On the basis of the summary judgment record presented here, I see no reason why students should enjoy constitutional protections when they attend the Warsaw Middle School, but then “shed their constitutional rights ... at the schoolhouse gate” of MCI, Tinker, 393 U.S. at 506, 89 S.Ct. 733, when that gate leads to the only publicly funded high school education for students in the district. Entwinement doctrine, West v. Atkins, 487 U.S. 42, 108 S.Ct. 2250, and the other considerations cited above, all lead to the conclusion that MCI’s actions in this case are fairly attributable to the state. Therefore, I respectfully dissent.
. Symbiotic relationship doctrine considers whether the government “has so far insinuated itself into a position of interdependence with [the private entity] that it must be recognized as a joint participant in the challenged activity.” Barrios-Velazquez v.

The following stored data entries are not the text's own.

Lemma handshake_no_panic msg reports p e :
  (forall id x, forkFilter id <> Panic x) -> in_Size msg = blen (in_Payload msg) -> NoDup (is_sent <$> reports) ->
  (run (Ok msg) reports p).1 <> Panic e.
Proof.
  intros Hf Hn HN. pose proof (fun e => readStatus_no_panic msg e Hf Hn) as Hrd.
  assert (forall s, readStatus version network genesis forkFilter (Ok msg) = Ok s -> exists t, TD s = Some t) as Htd.
  { intros s Hs. apply readStatus_spec in Hs as (_ & _ & [Hs _] & _); [|done]. destruct (so_td _ Hs) as (t & ? & _). by exists t. }
  unfold Handshake. fold (own_status version network td0 head0 genesis forkID).
  destruct (send_status_eq own p) as (o & E & Ho & Hno).
  destruct (two_reports reports HN) as [->|[[f ->]|[->|[f [->| ->]]]]]; cbn [await]; unfold mbind, StM_bind; cbn [pure]; try done.
  - destruct f; [done|]. rewrite E. destruct o; [done..|]. cbn. by intros [= ->]; apply (Hno e).
  - destruct (readStatus _ _ _ _ _) as [s|x|x]; [done..|]. cbn. intros [= ->]. by apply (Hrd e).
  - destruct f; [done|]. rewrite E. destruct o as [[]|x|x]; [|done|by cbn; intros [= ->]; apply (Hno e)].
    destruct (readStatus _ _ _ _ _) as [s|x|x]; [|done|cbn; intros [= ->]; by apply (Hrd e)].
    destruct (Htd s eq_refl) as [t Et]. cbn. rewrite Et. cbn. by destruct (BitLen t <=? 100).
  - destruct (readStatus _ _ _ _ _) as [s|x|x]; [|done|cbn; intros [= ->]; by apply (Hrd e)].
    destruct f; [done|]. rewrite E. destruct o as [[]|x|x]; [|done|by cbn; intros [= ->]; apply (Hno e)].
    destruct (Htd s eq_refl) as [t Et]. cbn. rewrite Et. cbn. by destruct (BitLen t <=? 100).
Qed.

(** C30. The handshake succeeds exactly when it should: whatever the connected node
    sent and in whichever order the two goroutines report, it returns without an
    error if and only if both reports came, the own status could be encoded and
    the message read begins with the RLP encoding of a status of the same
    network, version and genesis whose fork identifier the filter accepts and
    whose difficulty has at most 100 bits; head and difficulty of the peer are
    then those of the status, and the own status is what was written.  No
    message makes it panic. *)
Theorem handshake_decides msg reports p :
  in_Size msg = blen (in_Payload msg) -> NoDup (is_sent <$> reports) ->
  (forall s t, agrees_on msg reports s t -> run (Ok msg) reports p = (Ok tt, after s t p)) /\
  ((run (Ok msg) reports p).1 = Ok tt -> exists s t, agrees_on msg reports s t) /\
  ((forall id x, forkFilter id <> Panic x) -> forall e, (run (Ok msg) reports p).1 <> Panic e).
Proof.
  intros Hn HN. split_and!; [intros; by apply handshake_accepts|by apply handshake_only|].
  intros Hf e. by apply handshake_no_panic.
Qed.
End Run.
End HandshakeSpec.

(** ** Two nodes of one chain *)

Section TwoNodes.
Context {Rnd : Randomness}.

(** What a node announces of its chain, with the number of its head. *)
Definition announcement (c : Chain) (version network n : Z) : Status :=
  let hash := ch_Hash c (bc_CurrentHeader (ch_chain c)) in
  own_status version network (ch_GetTd c hash n) hash (bc_GenesisHash (ch_chain c))
    (NewID (bc_Config (ch_chain c)) (bc_GenesisHash (ch_chain c)) n).

(** A chain of the configuration and genesis block, at head number [n] with
    difficulty [t]. *)
Record on_chain (cfg : ChainConfig) (genesis : Hash) (c : Chain) (n t : Z) : Prop := {
  oc_config : bc_Config (ch_chain c) = cfg;
  oc_genesis : bc_GenesisHash (ch_chain c) = genesis;
  oc_number : number_of (bc_CurrentHeader (ch_chain c)) = Ok n;
  oc_below : n < MaxUint64;
  oc_hash : length (ch_Hash c (bc_CurrentHeader (ch_chain c))) = 32%nat;
  oc_td : ch_GetTd c (ch_Hash c (bc_CurrentHeader (ch_chain c))) n = Some t;
  oc_pos : 0 <= t;
  oc_bits : BitLen t <= 100;
}.

Lemma next_fork_u64 cfg genesis n : is_u64 (id_Next (NewID cfg genesis n)).
Proof.
  rewrite NewID_eq. cbn. destruct (gatherForks cfg !! _) as [f|] eqn:E; [|by split].
  apply list_elem_of_lookup_2, (proj2 (gatherForks_spec cfg)) in E as (_ & r & _ & ->). apply u64_range.
Qed.

Lemma fork_hash_length cfg genesis n : length (id_Hash (NewID cfg genesis n)) = 4%nat.
Proof. rewrite NewID_eq. done. Qed.

Lemma announcement_ok cfg genesis c n t version network :
  on_chain cfg genesis c n t -> 0 <= version < 4294967296 -> is_u64 network -> length genesis = 32%nat ->
  status_ok (announcement c version network n) /\ TD (announcement c version network n) = Some t.
Proof.
  intros [<- <- Hn Hb Hh Ht Hp Hbits] Hv Hnet Hg. split; [|done].
  split; cbn; [by rewrite Z.mod_small|done|by eauto|done..|apply fork_hash_length|apply next_fork_u64].
Qed.

Lemma runEthPeer_eq cfg genesis c n t version network read reports p :
  on_chain cfg genesis c n t ->
  runEthPeer_handshake c version network read reports p =
  Handshake version network (Some t) (ch_Hash c (bc_CurrentHeader (ch_chain c))) genesis (NewID cfg genesis n)
    (newFilter cfg genesis n) read reports p.
Proof.
  intros [<- <- Hn Hb Hh Ht Hp Hbits]. unfold runEthPeer_handshake, NewIDWithChain. rewrite Hn.
  unfold mbind at 1, StM_bind at 1. cbn [pure]. rewrite Ht. unfold mbind at 1, StM_bind at 1. cbn [pure mbind outcome_bind].
  cbn. unfold Handshake. f_equal. unfold NewFilter. rewrite Hn. done.
Qed.

Lemma transmit_status s t now :
  status_ok s -> TD s = Some t -> BitLen t <= 100 ->
  exists msg, transmit StatusMsg now (status_value s) = Ok msg /\
    in_Code msg = StatusMsg /\ in_Size msg = blen (in_Payload msg) /\ in_Size msg <= maxMessageSize /\ begins_with msg s.
Proof.
  intros Hs Et Hb. destruct (status_short s t Hs Et Hb) as (c & Ec & Hl).
  assert (EncodeToBytes (status_value s) = Ok c) as Eb.
  { apply (EncodeToBytes_encodes packet_type); [done| |done|unfold maxInt64; lia]. apply encodes_status. by exists s. }
  unfold transmit. rewrite Eb. eexists. split; [reflexivity|]. cbn. unfold blen, maxMessageSize.
  rewrite Z.mod_small by lia. split_and!; [done..|lia|]. split; [done|]. exists c, []. by rewrite app_nil_r.
Qed.

(** C23. Two nodes of one chain complete the handshake: whatever their heads, below
    the last uint64 and with a total difficulty of at most 100 bits, if both are
    on the configuration and genesis block and their fork checksums do not
    collide, the status one node encodes and sends is accepted by the other, in
    either order of sending and reading, and leaves it with the head and the
    difficulty of the first.  This composes the fork identifier, the encoder,
    the stream decoder and the checks of the handshake. *)
Theorem same_chain_handshake cfg genesis a b na nb ta tb version network now reports p :
  on_chain cfg genesis a na ta -> on_chain cfg genesis b nb tb -> length genesis = 32%nat ->
  NoDup (fork_sums (crc32_ChecksumIEEE genesis) (gatherForks cfg)) ->
  0 <= version < 4294967296 -> is_u64 network -> Permutation reports [Sent None; Received] ->
  exists msg, transmit StatusMsg now (status_value (announcement b version network nb)) = Ok msg /\
    runEthPeer_handshake a version network (Ok msg) reports p =
    (Ok tt, set_head (ch_Hash b (bc_CurrentHeader (ch_chain b))) tb
              (set_wire (wire p ++ [status_msg (announcement a version network na)]) p)).
Proof.
  intros Ha Hb Hg HN Hv Hnet Hr.
  destruct (announcement_ok cfg genesis b nb tb version network Hb Hv Hnet Hg) as [Hok Htd].
  destruct (transmit_status _ tb now Hok Htd (oc_bits _ _ _ _ _ Hb)) as (msg & E & Hc & Hn & Hm & Hbeg).
  exists msg. split; [done|]. rewrite (runEthPeer_eq cfg genesis a na ta) by done.
  rewrite (handshake_accepts version network (Some ta) _ genesis _ _ msg reports (announcement b version network nb) tb p Hn).
  - unfold after, announcement. destruct Ha as [<- <- _ _ _ -> _ _]. done.
  - destruct Hb as [<- Eg Hnb Hbb _ _ _ Hbits]. split; try done; [|apply Ha]. unfold acceptable, announcement.
    cbn. rewrite Eg, Z.mod_small by done. split_and!; try done. apply NewID_accepted; [apply Ha|done].
Qed.
End TwoNodes.

(** ** Two mainnet nodes *)

Module HandshakeExample.
Import StreamRandom ForkId.MainnetExample GethPeerSpec.PeerExample.

Definition at_block (n : Z) : Header := {|
  ParentHash := zeroHash; UncleHash := zeroHash; Coinbase := zeroAddress; Root := zeroHash; TxHash := zeroHash;
  ReceiptHash := zeroHash; Bloom := []; Difficulty := Some 1; Number := Some n; GasLimit := 8000000; GasUsed := 0;
  Time := 0; Extra := []; MixDigest := zeroHash; Nonce := []; BaseFee := None |}.

(** A node at block [n] of mainnet; every block has difficulty 2^40. *)
Definition node (n : Z) : Chain := {|
  ch_chain := {| bc_Config := mainnet; bc_GenesisHash := mainnetGenesis; bc_CurrentHeader := at_block n |};
  ch_Hash := fun h => put_be 32 (default 0 (Number h));
  ch_GetTd := fun _ n => Some (n * 2 ^ 40) |}.

Lemma node_on_chain n : 0 <= n < 1000000000 -> on_chain mainnet mainnetGenesis (node n) n (n * 2 ^ 40).
Proof.
  intros Hn. split; cbn; try done.
  - unfold number_of. cbn. rewrite big_Uint64_id by (unfold is_u64, two64; lia). done.
  - unfold MaxUint64. lia.
  - lia.
  - unfold BitLen. destruct (Z.eqb_spec (n * 2 ^ 40) 0); [done|]. rewrite Z.abs_eq by lia.
    assert (Z.log2 (n * 2 ^ 40) < 100); [|lia]. apply Z.log2_lt_pow2; [lia|].
    assert (1000000000 * 2 ^ 40 < 2 ^ 100) by (vm_compute; reflexivity). lia.
Qed.

Lemma same_chain_handshake_witness :
  exists msg, transmit StatusMsg 0 (status_value (announcement (node 9069000) 66 1 9069000)) = Ok msg /\
    (runEthPeer_handshake (node 4369999) 66 1 (Ok msg) [Received; Sent None] p0).1 = Ok tt.
Proof.
  destruct (same_chain_handshake mainnet mainnetGenesis (node 4369999) (node 9069000) 4369999 9069000 (4369999 * 2 ^ 40)
              (9069000 * 2 ^ 40) 66 1 0 [Received; Sent None] p0) as (msg & E & H).
  - apply node_on_chain. lia.
  - apply node_on_chain. lia.
  - reflexivity.
  - apply mainnet_nodup.
  - lia.
  - unfold is_u64, two64. lia.
  - constructor.
  - exists msg. rewrite H. by split.
Defined.

(** The status of a node at the genesis block, on the wire. *)
Definition genesis_msg : outcome InMsg := transmit StatusMsg 0 (status_value (announcement (node 0) 66 1 0)).
Definition genesis_payload : bytes := match genesis_msg with Ok m => in_Payload m | _ => [] end.
Definition status_in (payload : bytes) : InMsg :=
  {| in_Code := StatusMsg; in_Size := blen payload; in_Time := 0; in_Payload := payload |}.

Abbreviation shake payload :=
  (Handshake 66 1 (Some 5) (put_be 32 7) mainnetGenesis (NewID mainnet mainnetGenesis 7) (newFilter mainnet mainnetGenesis 7)
     (Ok (status_in payload)) [Sent None; Received] p0).

Lemma handshake_decides_witness :
  (shake genesis_payload).1 = Ok tt /\
  exists s t, agrees_on 66 1 (Some 5) mainnetGenesis (newFilter mainnet mainnetGenesis 7) (status_in genesis_payload)
    [Sent None; Received] s t.
Proof.
  assert ((shake genesis_payload).1 = Ok tt) as H by (vm_compute; reflexivity). split; [exact H|].
  refine (proj1 (proj2 (handshake_decides 66 1 (Some 5) (put_be 32 7) mainnetGenesis (NewID mainnet mainnetGenesis 7)
    (newFilter mainnet mainnetGenesis 7) (status_in genesis_payload) [Sent None; Received] p0 _ _)) H).
  - reflexivity.
  - apply (bool_decide_eq_true _). reflexivity.
Defined.

(** Bytes after the status are not looked at. *)
Example trailing_bytes_accepted : (shake (genesis_payload ++ [Byte.x01; Byte.x02])).1 = Ok tt.
Proof. vm_compute. reflexivity. Qed.
End HandshakeExample.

Asociacion de Empleados del Estado Libre Asociado de Puerto Rico, 84 F.3d 487, 494 (1st Cir.1996) (internal quotation marks omitted).
. Megan M. Cooper, Casenote, Dusting Off the Old Play Book: How the Supreme Court Disregarded the Blum Trilogy, Returned to the Theories of the Past, and Found State Action Through Entwinement in Brentwood Academy v. Tennessee Secondary School Athletic Association, 35 Creighton L.Rev. 913, 985-86 (2002).
. The relevant statutes regulate the tuition that private schools are permitted to charge state entities, setting "maximum allowable tuition ... plus an insured value factor" which "may not exceed 10% of a school's legal tuition rate per student in any one year.” Me. Rev.Stat. Ann. tit. 20-A, § 5806(2).